Nested Conditions in My Game

What Are Nested Conditions?

Nested conditions are conditionals placed inside other conditionals.

This means one condition is checked first, and then another condition is checked inside it.

Example structure:

if (condition1) {

  if (condition2) {

  }

}

Nested conditions allow more advanced decision-making.


Why Nested Conditions Are Important

Games often require multiple checks before an action happens.

For example:

  • checking if a player collides with an enemy
  • checking if damage cooldown is active
  • checking if score should update

Nested conditions help organize these layered checks clearly.

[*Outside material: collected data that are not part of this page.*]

(** X15. The store never holds more than five matches for an input box: a
    search that finds something stores its first five results, in the order
    found, and a build never makes a list of at most five longer. *)
Theorem InputTextWidget_Build_keeps_five (i : InputTextWidget) (w : World) :
  i_value i <> 0 ->
  (forall name, Context_state w !! i_label i <> Some (State_other name)) ->
  exists w' t,
    InputTextWidget_Build i w = Ok tt w' t /\
    ((length (stored_matches (i_label i) w) <= 5)%nat ->
     (length (stored_matches (i_label i) w') <= 5)%nat) /\
    (fst (input_answer i w) = true -> i_candidates i <> [] -> found i w <> [] ->
     (In (imgui.IsKeyPressed KeyEnter true) t -> stored_matches (i_label i) w' = []) /\
     (~ In (imgui.IsKeyPressed KeyEnter true) t ->
      stored_matches (i_label i) w' = take 5 (found i w))).
Proof.
  intros Hv Hty.
  destruct (InputTextWidget_Build_outcome i w Hv Hty) as (w' & t & HB & H).
  exists w', t. split; [exact HB|].
  assert (Hcases :
    (matches_at_draw i w = take 5 (found i w) /\
     fst (input_answer i w) && (0 <? len (i_candidates i)) && (0 <? len (found i w)) = true)
    \/ (matches_at_draw i w = stored_matches (i_label i) w /\
        fst (input_answer i w) && (0 <? len (i_candidates i)) && (0 <? len (found i w))
        = false)).
  { unfold matches_at_draw.
    destruct (fst (input_answer i w) && (0 <? len (i_candidates i))
              && (0 <? len (found i w))).
    - left. split; [|reflexivity]. apply (take_min_len 5). lia.
    - right. split; reflexivity. }
  assert (Hlen : (length (stored_matches (i_label i) w) <= 5)%nat ->
                 (length (matches_at_draw i w) <= 5)%nat).
  { intros Hold. destruct Hcases as [[-> _]|[-> _]]; [|exact Hold].
    rewrite length_take. lia. }
  split.
  - intros Hold. specialize (Hlen Hold).
    destruct (matches_at_draw i w) as [|m ms].
    + destruct H as (_ & _ & -> & _). simpl. lia.
    + destruct H as (_ & pressed & _ & -> & _). destruct pressed; [simpl; lia|exact Hlen].
  - intros Hch Hcands Hfound.
    assert (Hdraw : matches_at_draw i w = take 5 (found i w)).
    { destruct Hcases as [[Hm _]|[_ Hfalse]]; [exact Hm|].
      rewrite Hch in Hfalse.
      replace (0 <? len (i_candidates i)) with true in Hfalse
        by (destruct (i_candidates i); [congruence|reflexivity]).
      replace (0 <? len (found i w)) with true in Hfalse
        by (destruct (found i w); [congruence|reflexivity]).
      discriminate. }
    rewrite Hdraw in H.
    destruct (take 5 (found i w)) as [|m ms] eqn:Ht.
    + destruct H as (_ & Hkey & Hst & _). split; [intros _; exact Hst|intros _; exact Hst].
    + destruct H as (_ & pressed & Hkey & Hst & _). split.
      * intros Hin. apply Hkey in Hin. subst pressed. exact Hst.
      * intros Hno. destruct pressed; [|exact Hst]. destruct Hno. apply Hkey. reflexivity.
Qed.


(** X17. The item width is pushed first and popped last, exactly when the width
    given is not zero, and nowhere in between. *)
Theorem InputTextWidget_Build_item_width (width : float32) (i : InputTextWidget) (w : World) :
  i_value i <> 0 ->
  (forall name, Context_state w !! i_label i <> Some (State_other name)) ->
  exists w' mid,
    InputTextWidget_Build (InputTextWidget_Size width i) w =
    Ok tt w' ((if f32_eqb width (float32_of_int 0) then [] else [imgui.PushItemWidth width])
              ++ mid
              ++ (if f32_eqb width (float32_of_int 0) then [] else [imgui.PopItemWidth])) /\
    item_width_pushes mid = 0 /\ item_width_pops mid = 0.
Proof.
  intros Hv Hty.
  destruct (InputTextWidget_Build_shape (InputTextWidget_Size width i) w Hv Hty)
    as (w' & overlay & HB & _ & _ & _ & Hov).
  cbn [InputTextWidget_Size i_width i_label i_hint i_value i_flags] in HB.
  eexists w', (_ :: overlay). split.
  - rewrite HB. destruct (f32_eqb width (float32_of_int 0)); reflexivity.
  - unfold item_width_pushes, item_width_pops. rewrite !tally_cons.
    destruct Hov as [[_ ->]|(_ & rmin & rmax & pressed & ->)].
    + split; reflexivity.
    + rewrite !tally_app.
      rewrite !(tally_map_const _ (fun m => imgui.Text (tStr (fuzzy.Str m))) 0)
        by reflexivity.
      split; simpl; lia.
Qed.

(** X18. When matches are stored at the time the list is drawn, the build asks
    for the input box's rectangle, places the next window at the
    rectangle's left and bottom, and draws inside one tooltip one text per
    stored match, in their order, before it asks for the Enter key. *)
Theorem InputTextWidget_Build_overlay (i : InputTextWidget) (w : World) :
  i_value i <> 0 ->
  (forall name, Context_state w !! i_label i <> Some (State_other name)) ->
  matches_at_draw i w <> [] ->
  exists w' t1 t2 rmin rmax pressed,
    InputTextWidget_Build i w =
    Ok tt w'
      (t1 ++ [imgui.GetItemRectMin rmin; imgui.GetItemRectMax rmax;
              imgui.SetNextWindowPos (imgui.X rmin) (imgui.Y rmax); imgui.BeginTooltip]
          ++ map (fun m => imgui.Text (tStr (fuzzy.Str m))) (matches_at_draw i w)
          ++ [imgui.EndTooltip; imgui.IsKeyPressed KeyEnter pressed] ++ t2) /\
    ~ In imgui.BeginTooltip t1 /\ ~ In imgui.BeginTooltip t2.
Proof.
  intros Hv Hty Hdraw.
  destruct (InputTextWidget_Build_shape i w Hv Hty)
    as (w' & overlay & HB & _ & _ & _ & Hov).
  destruct Hov as [[Hnil _]|(_ & rmin & rmax & pressed & ->)]; [contradiction|].
  exists w',
    ((if negb (f32_eqb (i_width i) (float32_of_int 0))
      then [imgui.PushItemWidth (i_width i)] else [])
     ++ [imgui.InputTextWithHint (i_label i) (i_hint i)
           (tStrPtr (strings w (i_value i))) (i_flags i)
           (fst (input_answer i w)) (snd (input_answer i w))]),
    (if negb (f32_eqb (i_width i) (float32_of_int 0)) then [imgui.PopItemWidth] else []),
    rmin, rmax, pressed.
  split.
  - rewrite HB. rewrite <- !app_assoc. reflexivity.
  - split.
    + rewrite in_app_iff.
      destruct (negb (f32_eqb (i_width i) (float32_of_int 0))); simpl;
        intuition congruence.
    + destruct (negb (f32_eqb (i_width i) (float32_of_int 0))); simpl;
        intuition congruence.
Qed.

(** X19. Without candidates an input box with no stored matches is a plain input
    box: its build makes the one [InputTextWithHint] call (inside the item
    width, if one is set) and stores nothing. *)
Theorem InputTextWidget_Build_plain (i : InputTextWidget) (w : World) :
  i_value i <> 0 ->
  (forall name, Context_state w !! i_label i <> Some (State_other name)) ->
  stored_matches (i_label i) w = [] ->
  exists w' changed text',
    InputTextWidget_Build (InputTextWidget_AutoComplete [] i) w =
    Ok tt w'
      ((if negb (f32_eqb (i_width i) (float32_of_int 0))
        then [imgui.PushItemWidth (i_width i)] else [])
       ++ imgui.InputTextWithHint (i_label i) (i_hint i)
            (tStrPtr (strings w (i_value i))) (i_flags i) changed text'
       :: (if negb (f32_eqb (i_width i) (float32_of_int 0))
           then [imgui.PopItemWidth] else [])) /\
    stored_matches (i_label i) w' = [].
Proof.
  intros Hv Hty Hold. set (i' := InputTextWidget_AutoComplete [] i).
  destruct (InputTextWidget_Build_shape i' w Hv Hty)
    as (w' & overlay & HB & _ & _ & _ & Hov).
  destruct (InputTextWidget_Build_outcome i' w Hv Hty) as (w'' & t & HB' & H).
  rewrite HB in HB'. injection HB' as <- _.
  assert (Hm : matches_at_draw i' w = []).
  { unfold matches_at_draw. cbn [i' InputTextWidget_AutoComplete i_candidates i_label].
    change (0 <? len (@nil string)) with false. rewrite andb_false_r. exact Hold. }
  rewrite Hm in H, Hov.
  destruct Hov as [[_ ->]|[Hne _]]; [|congruence].
  destruct H as (_ & _ & Hst & _).
  eexists w', _, _. split; [exact HB|exact Hst].
Qed.

End Properties.

(** * The theorems at work on the concrete backend *)











Lemma InputTextWidget_Build_state_recovery_witness :
  (Context_state (demo.world demo.window demo.clash (fun _ => ""%string))
     !! i_label demo.input = Some (State_other "comboState") /\
   InputTextWidget_Build demo.input (demo.world demo.window demo.clash (fun _ => ""%string)) =
   Panic "giu: (*InputTextWidget).Build: wrong state type recovered.") /\
  (Context_state demo.start !! i_label demo.input = None /\
   InputTextWidget_Build demo.input demo.start =
   InputTextWidget_Build demo.input
     (set_Context_state
        (<[i_label demo.input := State_inputTextState (mk_inputTextState [])]>
           (Context_state demo.start))
        demo.start) /\
   (i_value demo.input <> 0 ->
    exists w' t, InputTextWidget_Build demo.input demo.start = Ok tt w' t) /\
   (forall w' t, InputTextWidget_Build demo.input demo.start = Ok tt w' t ->
      exists s, Context_state w' !! i_label demo.input = Some (State_inputTextState s))).
Proof.
  assert (H1 : Context_state (demo.world demo.window demo.clash (fun _ => ""%string))
                 !! i_label demo.input = Some (State_other "comboState"))
    by (vm_compute; reflexivity).
  assert (H2 : Context_state demo.start !! i_label demo.input = None)
    by (vm_compute; reflexivity).
  split.
  - split; [exact H1|].
    exact (proj1 (InputTextWidget_Build_state_recovery demo.input
                    (demo.world demo.window demo.clash (fun _ => ""%string)))
             "comboState"%string H1).
  - split; [exact H2|].
    exact (proj2 (InputTextWidget_Build_state_recovery demo.input demo.start) H2).
Defined.

Lemma InputTextWidget_Build_confirm_witness :
  (i_value demo.input <> 0 /\
   forall name,
     Context_state (demo.world (demo.typing None [257]) demo.stale (fun _ => "a"%string))
       !! i_label demo.input <> Some (State_other name)) /\
  exists w' t,
    InputTextWidget_Build demo.input
      (demo.world (demo.typing None [257]) demo.stale (fun _ => "a"%string)) = Ok tt w' t /\
    match matches_at_draw demo.input
            (demo.world (demo.typing None [257]) demo.stale (fun _ => "a"%string)) with
    | m :: ms =>
        exists pressed : bool,
          (forall b, In (imgui.IsKeyPressed (@KeyEnter demo.externals) b) t <-> b = pressed) /\
          if pressed
          then strings w' (i_value demo.input) = fuzzy.Str m /\
               stored_matches (i_label demo.input) w' = []
          else strings w' =
               strings_after_input demo.input
                 (demo.world (demo.typing None [257]) demo.stale (fun _ => "a"%string)) /\
               stored_matches (i_label demo.input) w' = m :: ms
    | [] =>
        (forall b, ~ In (imgui.IsKeyPressed (@KeyEnter demo.externals) b) t) /\
        strings w' =
        strings_after_input demo.input
          (demo.world (demo.typing None [257]) demo.stale (fun _ => "a"%string)) /\
        stored_matches (i_label demo.input) w' = []
    end.
Proof.
  assert (H1 : i_value demo.input <> 0) by discriminate.
  assert (H2 : forall name,
             Context_state (demo.world (demo.typing None [257]) demo.stale
                              (fun _ => "a"%string))
               !! i_label demo.input <> Some (State_other name))
    by (intros name; vm_compute; discriminate).
  split; [exact (conj H1 H2)|].
  exact (InputTextWidget_Build_confirm demo.input
           (demo.world (demo.typing None [257]) demo.stale (fun _ => "a"%string)) H1 H2).
Defined.

Lemma InputTextWidget_Build_no_match_keeps_matches_witness :
  (i_value demo.input <> 0 /\
   (forall name,
      Context_state (demo.world (demo.typing (Some "zz"%string) []) demo.stale
                       (fun _ => "a"%string))
        !! i_label demo.input <> Some (State_other name)) /\
   fst (input_answer demo.input
          (demo.world (demo.typing (Some "zz"%string) []) demo.stale (fun _ => "a"%string)))
   = true /\
   i_candidates demo.input <> [] /\
   found demo.input
     (demo.world (demo.typing (Some "zz"%string) []) demo.stale (fun _ => "a"%string)) = []) /\
  exists w' t,
    InputTextWidget_Build demo.input
      (demo.world (demo.typing (Some "zz"%string) []) demo.stale (fun _ => "a"%string))
    = Ok tt w' t /\
    (stored_matches (i_label demo.input)
       (demo.world (demo.typing (Some "zz"%string) []) demo.stale (fun _ => "a"%string))
     <> [] -> In imgui.BeginTooltip t) /\
    (~ In (imgui.IsKeyPressed (@KeyEnter demo.externals) true) t ->
     stored_matches (i_label demo.input) w' =
     stored_matches (i_label demo.input)
       (demo.world (demo.typing (Some "zz"%string) []) demo.stale (fun _ => "a"%string))) /\
    (In (imgui.IsKeyPressed (@KeyEnter demo.externals) true) t ->
     stored_matches (i_label demo.input) w' = []).
Proof.
  assert (H1 : i_value demo.input <> 0) by discriminate.
  assert (H2 : forall name,
             Context_state (demo.world (demo.typing (Some "zz"%string) []) demo.stale
                              (fun _ => "a"%string))
               !! i_label demo.input <> Some (State_other name))
    by (intros name; vm_compute; discriminate).
  assert (H3 : fst (input_answer demo.input
                      (demo.world (demo.typing (Some "zz"%string) []) demo.stale
                         (fun _ => "a"%string))) = true)
    by (vm_compute; reflexivity).
  assert (H4 : i_candidates demo.input <> []) by discriminate.
  assert (H5 : found demo.input
                 (demo.world (demo.typing (Some "zz"%string) []) demo.stale
                    (fun _ => "a"%string)) = [])
    by (vm_compute; reflexivity).
  split; [exact (conj H1 (conj H2 (conj H3 (conj H4 H5))))|].
  exact (InputTextWidget_Build_no_match_keeps_matches demo.input
           (demo.world (demo.typing (Some "zz"%string) []) demo.stale (fun _ => "a"%string))
           H1 H2 H3 H4 H5).
Defined.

Example 1: Collision + Cooldown Check

My game uses nested conditions for collision detection.

if (dist < 40) {

  if (!this.gameEnv.elonHitCooldown) {

    this.gameEnv.gameScorer.deductPoints(10);

  }

}

Explanation

The first condition checks:

  • if the player is close enough to the enemy

The nested condition checks:

  • if cooldown is inactive

Only then does the game:

  • deduct points
  • apply collision effects

Example 2: Preventing Repeated Damage

Nested conditions help stop repeated collisions.

if (!this.gameEnv.elonHitCooldown) {

  this.gameEnv.elonHitCooldown = true;

  setTimeout(() => {
    this.gameEnv.elonHitCooldown = false;
  }, 1000);

}

Explanation

This logic:

  1. checks if cooldown is inactive
  2. activates cooldown
  3. waits 1 second
  4. disables cooldown again

Nested logic helps control timing systems.


Example 3: Enemy AI Decisions

Enemies use nested conditions to manage behavior.

if (players.length === 0) return;

for (const player of players) {

  if (dist < minDist) {

    nearest = player;

  }

}

Explanation

This checks:

  • whether players exist
  • whether a player is closer than the previous target

Nested conditions allow enemies to make smart decisions.


Example 4: Score Protection Logic

Nested conditions protect game values.

if (this.score < 0) {

  if (this.score !== 0) {

    this.score = 0;

  }

}

Explanation

This ensures:

  • negative scores are detected
  • score resets safely
  • unnecessary updates are avoided

Example 5: Goldfish Collection Logic

Nested conditions are used during object interaction.

if (fish) {

  if (gameEnv.gameScorer) {

    gameEnv.gameScorer.collectCoin(10);

  }

}

Explanation

This checks:

  • if the fish object exists
  • if the scoring system exists
  • then safely adds points

Nested conditions improve reliability and prevent errors.


Why Nested Conditions Help My Game

Nested conditions improved my game by:

  • allowing advanced decision-making
  • organizing layered game logic
  • improving collision systems
  • controlling enemy AI behavior
  • preventing invalid actions and errors

Without nested conditions, many game systems would be less reliable and harder to manage.